• _What to produce_:
The entries below contain a line with "as (ar2 & x2" and a line with "Lemma Apply_pure (o". Quote exactly those two lines and all lines between them.
*** Material shown Section Begins ***
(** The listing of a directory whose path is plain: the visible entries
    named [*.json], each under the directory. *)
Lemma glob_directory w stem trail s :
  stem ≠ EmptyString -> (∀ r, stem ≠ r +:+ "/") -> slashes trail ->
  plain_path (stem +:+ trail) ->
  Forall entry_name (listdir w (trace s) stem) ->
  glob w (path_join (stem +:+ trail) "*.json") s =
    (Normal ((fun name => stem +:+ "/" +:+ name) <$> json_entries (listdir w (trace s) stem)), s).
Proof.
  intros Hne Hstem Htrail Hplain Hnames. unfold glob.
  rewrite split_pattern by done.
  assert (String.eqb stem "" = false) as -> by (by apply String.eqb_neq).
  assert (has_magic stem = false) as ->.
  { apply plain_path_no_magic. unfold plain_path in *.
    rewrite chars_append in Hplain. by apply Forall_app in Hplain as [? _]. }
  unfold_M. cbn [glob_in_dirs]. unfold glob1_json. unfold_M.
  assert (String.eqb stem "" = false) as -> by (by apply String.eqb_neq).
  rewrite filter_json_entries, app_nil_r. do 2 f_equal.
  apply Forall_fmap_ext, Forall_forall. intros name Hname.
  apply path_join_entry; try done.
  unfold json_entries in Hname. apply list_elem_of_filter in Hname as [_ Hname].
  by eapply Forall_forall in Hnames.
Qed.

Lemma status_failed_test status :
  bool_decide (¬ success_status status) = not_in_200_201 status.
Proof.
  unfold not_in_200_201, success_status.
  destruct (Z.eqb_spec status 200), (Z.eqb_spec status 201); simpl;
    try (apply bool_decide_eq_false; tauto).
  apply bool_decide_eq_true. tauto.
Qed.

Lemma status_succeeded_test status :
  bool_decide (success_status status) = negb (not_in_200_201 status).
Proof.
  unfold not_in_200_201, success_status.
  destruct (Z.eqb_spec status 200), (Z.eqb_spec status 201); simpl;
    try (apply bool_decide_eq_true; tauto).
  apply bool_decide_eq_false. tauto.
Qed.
*** Material shown Section Ends ***
*** Material shown Section Begins ***
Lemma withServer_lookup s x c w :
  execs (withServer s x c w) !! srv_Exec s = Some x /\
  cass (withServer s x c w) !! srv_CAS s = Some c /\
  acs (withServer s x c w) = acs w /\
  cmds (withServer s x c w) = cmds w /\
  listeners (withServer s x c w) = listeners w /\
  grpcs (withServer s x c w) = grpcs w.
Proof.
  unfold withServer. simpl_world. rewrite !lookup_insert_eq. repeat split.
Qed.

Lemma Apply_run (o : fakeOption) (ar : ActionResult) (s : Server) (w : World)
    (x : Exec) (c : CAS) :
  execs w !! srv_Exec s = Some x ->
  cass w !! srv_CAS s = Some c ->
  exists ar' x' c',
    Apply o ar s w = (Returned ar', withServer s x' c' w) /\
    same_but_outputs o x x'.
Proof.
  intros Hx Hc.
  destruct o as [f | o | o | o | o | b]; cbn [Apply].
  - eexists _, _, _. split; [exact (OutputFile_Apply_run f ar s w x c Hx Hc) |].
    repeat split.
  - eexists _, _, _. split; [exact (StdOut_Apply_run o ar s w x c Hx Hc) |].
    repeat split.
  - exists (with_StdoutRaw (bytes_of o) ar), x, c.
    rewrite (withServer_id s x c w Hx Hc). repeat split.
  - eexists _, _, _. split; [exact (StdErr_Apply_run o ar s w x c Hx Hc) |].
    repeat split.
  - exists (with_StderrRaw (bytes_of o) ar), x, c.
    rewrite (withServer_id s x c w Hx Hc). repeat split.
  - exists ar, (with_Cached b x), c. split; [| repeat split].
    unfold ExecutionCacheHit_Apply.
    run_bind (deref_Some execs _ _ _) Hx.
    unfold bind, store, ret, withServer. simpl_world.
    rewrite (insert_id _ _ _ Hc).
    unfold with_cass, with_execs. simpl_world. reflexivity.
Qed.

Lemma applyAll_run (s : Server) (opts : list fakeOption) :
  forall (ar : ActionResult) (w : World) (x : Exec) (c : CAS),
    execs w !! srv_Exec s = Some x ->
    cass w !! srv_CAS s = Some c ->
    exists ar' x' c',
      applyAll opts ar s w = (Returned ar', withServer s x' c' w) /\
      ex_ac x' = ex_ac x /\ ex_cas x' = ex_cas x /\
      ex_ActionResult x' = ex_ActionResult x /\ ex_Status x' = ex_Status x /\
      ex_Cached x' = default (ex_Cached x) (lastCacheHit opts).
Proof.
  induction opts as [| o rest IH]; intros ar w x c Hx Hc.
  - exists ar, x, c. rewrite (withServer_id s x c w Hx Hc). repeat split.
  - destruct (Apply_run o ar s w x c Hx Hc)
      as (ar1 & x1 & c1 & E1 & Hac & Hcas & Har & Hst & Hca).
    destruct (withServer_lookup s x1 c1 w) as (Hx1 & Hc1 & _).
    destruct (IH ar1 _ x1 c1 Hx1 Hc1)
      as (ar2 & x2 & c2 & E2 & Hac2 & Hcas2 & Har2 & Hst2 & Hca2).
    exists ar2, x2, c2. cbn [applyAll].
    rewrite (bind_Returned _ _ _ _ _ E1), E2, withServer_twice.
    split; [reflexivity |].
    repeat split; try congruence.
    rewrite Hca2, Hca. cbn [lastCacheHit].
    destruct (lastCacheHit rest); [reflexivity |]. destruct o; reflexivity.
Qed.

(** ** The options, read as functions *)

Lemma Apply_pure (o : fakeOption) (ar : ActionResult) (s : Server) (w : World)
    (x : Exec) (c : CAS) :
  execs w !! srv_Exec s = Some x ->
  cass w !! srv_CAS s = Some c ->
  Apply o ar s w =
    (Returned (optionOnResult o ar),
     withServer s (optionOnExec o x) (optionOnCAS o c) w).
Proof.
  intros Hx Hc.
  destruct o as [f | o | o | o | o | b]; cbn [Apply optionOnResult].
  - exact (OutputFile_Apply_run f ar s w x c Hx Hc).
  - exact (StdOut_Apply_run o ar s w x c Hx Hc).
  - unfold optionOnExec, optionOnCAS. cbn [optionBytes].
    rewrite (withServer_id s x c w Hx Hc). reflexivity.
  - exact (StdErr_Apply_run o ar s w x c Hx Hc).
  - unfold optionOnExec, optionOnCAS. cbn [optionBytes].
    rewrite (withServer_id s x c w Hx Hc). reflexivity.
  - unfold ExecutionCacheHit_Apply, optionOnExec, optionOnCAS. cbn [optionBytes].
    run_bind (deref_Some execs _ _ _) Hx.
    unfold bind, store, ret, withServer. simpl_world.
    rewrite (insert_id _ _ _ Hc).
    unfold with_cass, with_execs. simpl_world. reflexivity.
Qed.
*** Material shown Section Ends ***
• _Solution_:
      as (ar2 & x2 & c2 & E2 & Hac2 & Hcas2 & Har2 & Hst2 & Hca2).
    exists ar2, x2, c2. cbn [applyAll].
    rewrite (bind_Returned _ _ _ _ _ E1), E2, withServer_twice.
    split; [reflexivity |].
    repeat split; try congruence.
    rewrite Hca2, Hca. cbn [lastCacheHit].
    destruct (lastCacheHit rest); [reflexivity |]. destruct o; reflexivity.
Qed.

(** ** The options, read as functions *)

Lemma Apply_pure (o : fakeOption) (ar : ActionResult) (s : Server) (w : World)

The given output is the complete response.